Aim of the exercise —
Using the records provided below, locate and copy each line that contains the word "eapply".

[Stored records]
◆ ◆ ◆ ◆ ◆

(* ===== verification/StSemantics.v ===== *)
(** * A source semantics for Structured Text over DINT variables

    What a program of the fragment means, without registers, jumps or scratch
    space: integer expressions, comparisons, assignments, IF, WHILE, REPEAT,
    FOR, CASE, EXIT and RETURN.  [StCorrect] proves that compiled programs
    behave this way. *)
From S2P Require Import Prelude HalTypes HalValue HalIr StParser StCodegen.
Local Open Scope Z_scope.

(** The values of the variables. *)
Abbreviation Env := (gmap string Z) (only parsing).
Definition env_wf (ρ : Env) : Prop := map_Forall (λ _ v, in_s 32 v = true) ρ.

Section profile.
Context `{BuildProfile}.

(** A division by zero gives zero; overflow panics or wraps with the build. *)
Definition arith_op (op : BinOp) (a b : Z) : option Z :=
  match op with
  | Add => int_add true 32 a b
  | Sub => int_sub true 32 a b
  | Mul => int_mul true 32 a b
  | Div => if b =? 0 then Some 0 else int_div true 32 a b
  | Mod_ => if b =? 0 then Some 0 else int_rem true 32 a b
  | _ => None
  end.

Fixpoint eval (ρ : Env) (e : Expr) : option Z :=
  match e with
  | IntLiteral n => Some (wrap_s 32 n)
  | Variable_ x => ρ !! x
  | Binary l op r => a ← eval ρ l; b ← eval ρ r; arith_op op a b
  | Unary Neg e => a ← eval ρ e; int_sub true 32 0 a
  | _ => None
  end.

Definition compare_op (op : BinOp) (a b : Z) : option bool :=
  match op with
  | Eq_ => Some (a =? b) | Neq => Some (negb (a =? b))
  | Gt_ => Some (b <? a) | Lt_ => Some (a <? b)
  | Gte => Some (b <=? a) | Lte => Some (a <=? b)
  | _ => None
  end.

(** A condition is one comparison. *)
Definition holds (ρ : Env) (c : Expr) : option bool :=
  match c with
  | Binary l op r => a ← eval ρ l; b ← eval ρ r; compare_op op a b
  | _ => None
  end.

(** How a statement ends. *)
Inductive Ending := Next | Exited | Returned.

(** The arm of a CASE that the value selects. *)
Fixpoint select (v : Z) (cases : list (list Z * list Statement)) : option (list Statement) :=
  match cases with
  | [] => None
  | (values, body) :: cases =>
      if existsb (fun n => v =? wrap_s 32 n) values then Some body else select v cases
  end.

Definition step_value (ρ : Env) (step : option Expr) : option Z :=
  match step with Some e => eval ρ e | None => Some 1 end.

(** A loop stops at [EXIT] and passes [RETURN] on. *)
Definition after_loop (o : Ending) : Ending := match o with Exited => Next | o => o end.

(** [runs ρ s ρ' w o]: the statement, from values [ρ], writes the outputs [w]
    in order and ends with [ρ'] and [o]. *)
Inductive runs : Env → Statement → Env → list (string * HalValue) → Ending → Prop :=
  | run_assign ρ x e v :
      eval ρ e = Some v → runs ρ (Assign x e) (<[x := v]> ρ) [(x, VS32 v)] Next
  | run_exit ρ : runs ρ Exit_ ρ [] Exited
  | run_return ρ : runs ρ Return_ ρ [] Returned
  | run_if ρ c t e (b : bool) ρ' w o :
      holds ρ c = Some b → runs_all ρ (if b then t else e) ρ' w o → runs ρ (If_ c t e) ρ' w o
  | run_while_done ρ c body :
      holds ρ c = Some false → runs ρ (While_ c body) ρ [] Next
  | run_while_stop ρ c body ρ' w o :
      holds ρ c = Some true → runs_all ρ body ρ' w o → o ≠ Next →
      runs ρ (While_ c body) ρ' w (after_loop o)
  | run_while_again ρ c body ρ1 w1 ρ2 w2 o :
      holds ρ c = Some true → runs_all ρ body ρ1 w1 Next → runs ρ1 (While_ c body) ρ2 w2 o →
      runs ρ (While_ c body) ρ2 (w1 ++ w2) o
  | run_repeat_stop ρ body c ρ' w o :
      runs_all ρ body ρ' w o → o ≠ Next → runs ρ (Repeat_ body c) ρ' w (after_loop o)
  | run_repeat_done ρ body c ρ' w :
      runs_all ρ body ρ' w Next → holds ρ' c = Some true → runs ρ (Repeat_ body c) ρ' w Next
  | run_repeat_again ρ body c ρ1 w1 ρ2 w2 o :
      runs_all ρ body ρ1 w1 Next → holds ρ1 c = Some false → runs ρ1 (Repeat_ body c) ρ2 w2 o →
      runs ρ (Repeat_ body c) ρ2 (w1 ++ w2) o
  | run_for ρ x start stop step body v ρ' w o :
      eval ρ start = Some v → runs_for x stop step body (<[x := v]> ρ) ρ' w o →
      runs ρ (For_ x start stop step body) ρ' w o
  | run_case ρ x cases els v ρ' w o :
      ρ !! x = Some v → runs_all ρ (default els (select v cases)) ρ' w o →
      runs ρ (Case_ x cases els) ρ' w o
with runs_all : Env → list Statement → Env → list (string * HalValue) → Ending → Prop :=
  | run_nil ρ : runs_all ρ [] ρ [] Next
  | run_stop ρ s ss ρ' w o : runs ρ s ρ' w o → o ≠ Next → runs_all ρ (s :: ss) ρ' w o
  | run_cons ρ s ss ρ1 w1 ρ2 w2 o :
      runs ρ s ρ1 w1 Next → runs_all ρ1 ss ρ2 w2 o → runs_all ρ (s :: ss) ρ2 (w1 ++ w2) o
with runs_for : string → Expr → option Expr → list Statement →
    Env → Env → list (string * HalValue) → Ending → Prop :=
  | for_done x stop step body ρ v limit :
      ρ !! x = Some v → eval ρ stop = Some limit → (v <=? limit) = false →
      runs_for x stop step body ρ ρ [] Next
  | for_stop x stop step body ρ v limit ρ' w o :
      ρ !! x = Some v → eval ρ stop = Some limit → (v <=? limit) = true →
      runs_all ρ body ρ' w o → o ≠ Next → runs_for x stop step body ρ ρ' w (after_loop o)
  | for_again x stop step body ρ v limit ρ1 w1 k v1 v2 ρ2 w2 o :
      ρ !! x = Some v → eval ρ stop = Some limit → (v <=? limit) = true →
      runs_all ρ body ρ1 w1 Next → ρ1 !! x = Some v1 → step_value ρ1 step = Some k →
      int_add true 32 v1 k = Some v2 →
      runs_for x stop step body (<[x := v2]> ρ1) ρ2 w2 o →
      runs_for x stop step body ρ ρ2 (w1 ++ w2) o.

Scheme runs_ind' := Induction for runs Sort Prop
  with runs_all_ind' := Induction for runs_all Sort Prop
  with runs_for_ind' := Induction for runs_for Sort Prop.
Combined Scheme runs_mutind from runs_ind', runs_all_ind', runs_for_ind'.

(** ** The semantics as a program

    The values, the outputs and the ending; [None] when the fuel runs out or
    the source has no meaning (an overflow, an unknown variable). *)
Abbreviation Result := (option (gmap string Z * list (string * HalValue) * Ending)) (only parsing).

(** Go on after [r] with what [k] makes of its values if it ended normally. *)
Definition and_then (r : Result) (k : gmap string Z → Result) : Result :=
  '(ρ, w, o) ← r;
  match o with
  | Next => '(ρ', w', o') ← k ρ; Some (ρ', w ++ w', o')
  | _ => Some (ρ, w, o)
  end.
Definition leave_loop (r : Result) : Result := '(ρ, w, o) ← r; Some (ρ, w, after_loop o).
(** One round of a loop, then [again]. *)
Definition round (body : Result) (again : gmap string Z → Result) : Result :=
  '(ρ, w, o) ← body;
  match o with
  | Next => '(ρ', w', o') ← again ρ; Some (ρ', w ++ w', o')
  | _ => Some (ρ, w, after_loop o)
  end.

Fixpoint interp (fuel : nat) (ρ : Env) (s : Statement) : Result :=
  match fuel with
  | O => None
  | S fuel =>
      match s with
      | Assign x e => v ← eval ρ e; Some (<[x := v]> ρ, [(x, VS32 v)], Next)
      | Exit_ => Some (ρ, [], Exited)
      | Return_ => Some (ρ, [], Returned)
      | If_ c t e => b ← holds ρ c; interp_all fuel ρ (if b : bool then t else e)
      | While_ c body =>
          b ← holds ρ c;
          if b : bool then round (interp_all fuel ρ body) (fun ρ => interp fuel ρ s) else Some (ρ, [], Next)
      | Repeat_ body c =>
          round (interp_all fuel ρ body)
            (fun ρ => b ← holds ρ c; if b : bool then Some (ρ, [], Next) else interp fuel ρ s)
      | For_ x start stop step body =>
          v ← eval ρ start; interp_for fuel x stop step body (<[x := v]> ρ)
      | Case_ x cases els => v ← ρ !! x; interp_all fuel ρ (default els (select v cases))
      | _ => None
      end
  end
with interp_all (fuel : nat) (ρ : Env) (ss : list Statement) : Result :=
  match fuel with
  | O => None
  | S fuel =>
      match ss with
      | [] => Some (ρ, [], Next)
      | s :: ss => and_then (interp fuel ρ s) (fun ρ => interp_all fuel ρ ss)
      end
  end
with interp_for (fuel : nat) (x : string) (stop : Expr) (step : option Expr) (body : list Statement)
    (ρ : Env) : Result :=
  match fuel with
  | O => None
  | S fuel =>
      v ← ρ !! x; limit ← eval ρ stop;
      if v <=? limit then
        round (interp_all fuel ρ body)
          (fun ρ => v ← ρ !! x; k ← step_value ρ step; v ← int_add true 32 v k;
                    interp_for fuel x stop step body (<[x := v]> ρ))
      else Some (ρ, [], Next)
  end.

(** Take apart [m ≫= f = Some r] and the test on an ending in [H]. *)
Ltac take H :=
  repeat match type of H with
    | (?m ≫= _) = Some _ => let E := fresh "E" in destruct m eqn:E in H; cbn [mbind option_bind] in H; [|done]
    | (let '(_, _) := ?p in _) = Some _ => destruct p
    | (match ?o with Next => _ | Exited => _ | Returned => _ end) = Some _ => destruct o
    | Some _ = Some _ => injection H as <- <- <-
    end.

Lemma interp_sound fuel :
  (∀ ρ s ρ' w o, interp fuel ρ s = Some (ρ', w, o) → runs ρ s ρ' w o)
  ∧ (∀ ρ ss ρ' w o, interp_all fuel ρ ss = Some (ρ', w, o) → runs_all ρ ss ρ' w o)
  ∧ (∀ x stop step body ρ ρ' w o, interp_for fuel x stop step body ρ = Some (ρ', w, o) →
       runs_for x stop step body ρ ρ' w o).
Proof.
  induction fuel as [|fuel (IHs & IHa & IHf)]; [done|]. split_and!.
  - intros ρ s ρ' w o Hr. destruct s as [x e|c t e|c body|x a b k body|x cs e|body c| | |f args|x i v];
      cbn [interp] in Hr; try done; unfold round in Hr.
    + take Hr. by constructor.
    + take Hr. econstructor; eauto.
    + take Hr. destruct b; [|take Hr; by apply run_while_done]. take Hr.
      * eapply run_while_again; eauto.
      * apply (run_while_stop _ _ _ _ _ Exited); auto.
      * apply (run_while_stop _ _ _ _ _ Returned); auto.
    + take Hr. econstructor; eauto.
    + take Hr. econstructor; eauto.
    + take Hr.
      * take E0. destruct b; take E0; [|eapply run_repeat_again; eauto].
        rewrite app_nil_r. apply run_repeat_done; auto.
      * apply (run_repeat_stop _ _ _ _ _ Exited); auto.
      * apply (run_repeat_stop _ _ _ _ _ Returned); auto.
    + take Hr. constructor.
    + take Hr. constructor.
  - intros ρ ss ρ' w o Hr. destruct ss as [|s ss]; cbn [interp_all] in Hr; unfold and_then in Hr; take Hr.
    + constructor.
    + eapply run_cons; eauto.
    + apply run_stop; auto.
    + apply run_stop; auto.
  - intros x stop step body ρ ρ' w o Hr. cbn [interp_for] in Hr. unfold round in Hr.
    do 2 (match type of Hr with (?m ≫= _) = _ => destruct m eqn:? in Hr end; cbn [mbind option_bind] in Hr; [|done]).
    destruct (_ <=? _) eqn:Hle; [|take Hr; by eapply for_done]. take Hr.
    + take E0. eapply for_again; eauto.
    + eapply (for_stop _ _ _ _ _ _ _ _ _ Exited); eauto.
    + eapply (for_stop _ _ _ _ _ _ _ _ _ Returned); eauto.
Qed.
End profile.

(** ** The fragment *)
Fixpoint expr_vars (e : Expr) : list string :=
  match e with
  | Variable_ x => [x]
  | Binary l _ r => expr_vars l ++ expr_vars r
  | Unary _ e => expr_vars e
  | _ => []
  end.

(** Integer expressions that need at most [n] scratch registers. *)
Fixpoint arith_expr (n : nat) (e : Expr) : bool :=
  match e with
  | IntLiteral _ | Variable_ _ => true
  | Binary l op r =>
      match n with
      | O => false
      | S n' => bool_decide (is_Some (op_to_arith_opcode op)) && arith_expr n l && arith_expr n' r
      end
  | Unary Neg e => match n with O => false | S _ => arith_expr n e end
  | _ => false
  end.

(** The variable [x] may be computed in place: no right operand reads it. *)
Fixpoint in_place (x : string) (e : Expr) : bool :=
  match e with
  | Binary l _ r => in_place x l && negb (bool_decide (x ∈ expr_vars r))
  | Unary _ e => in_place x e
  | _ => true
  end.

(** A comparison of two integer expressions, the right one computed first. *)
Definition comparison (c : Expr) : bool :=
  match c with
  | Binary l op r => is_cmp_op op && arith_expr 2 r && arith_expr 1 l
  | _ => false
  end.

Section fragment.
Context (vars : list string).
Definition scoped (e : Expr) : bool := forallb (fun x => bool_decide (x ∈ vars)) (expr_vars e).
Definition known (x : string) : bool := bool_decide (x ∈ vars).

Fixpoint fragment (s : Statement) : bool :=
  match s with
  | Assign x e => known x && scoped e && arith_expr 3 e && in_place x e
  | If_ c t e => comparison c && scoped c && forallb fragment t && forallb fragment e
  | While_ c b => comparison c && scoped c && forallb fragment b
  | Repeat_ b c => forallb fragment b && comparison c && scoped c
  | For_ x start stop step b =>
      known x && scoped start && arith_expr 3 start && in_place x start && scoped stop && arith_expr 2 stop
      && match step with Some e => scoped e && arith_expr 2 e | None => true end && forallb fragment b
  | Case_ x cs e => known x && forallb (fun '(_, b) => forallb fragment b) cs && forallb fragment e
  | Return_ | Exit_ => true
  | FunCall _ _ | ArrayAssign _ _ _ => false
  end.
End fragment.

◆ ◆ ◆ ◆ ◆

Exercise result —
      * eapply run_while_again; eauto.
      * take E0. destruct b; take E0; [|eapply run_repeat_again; eauto].
    + eapply run_cons; eauto.
    destruct (_ <=? _) eqn:Hle; [|take Hr; by eapply for_done]. take Hr.
    + take E0. eapply for_again; eauto.
    + eapply (for_stop _ _ _ _ _ _ _ _ _ Exited); eauto.
    + eapply (for_stop _ _ _ _ _ _ _ _ _ Returned); eauto.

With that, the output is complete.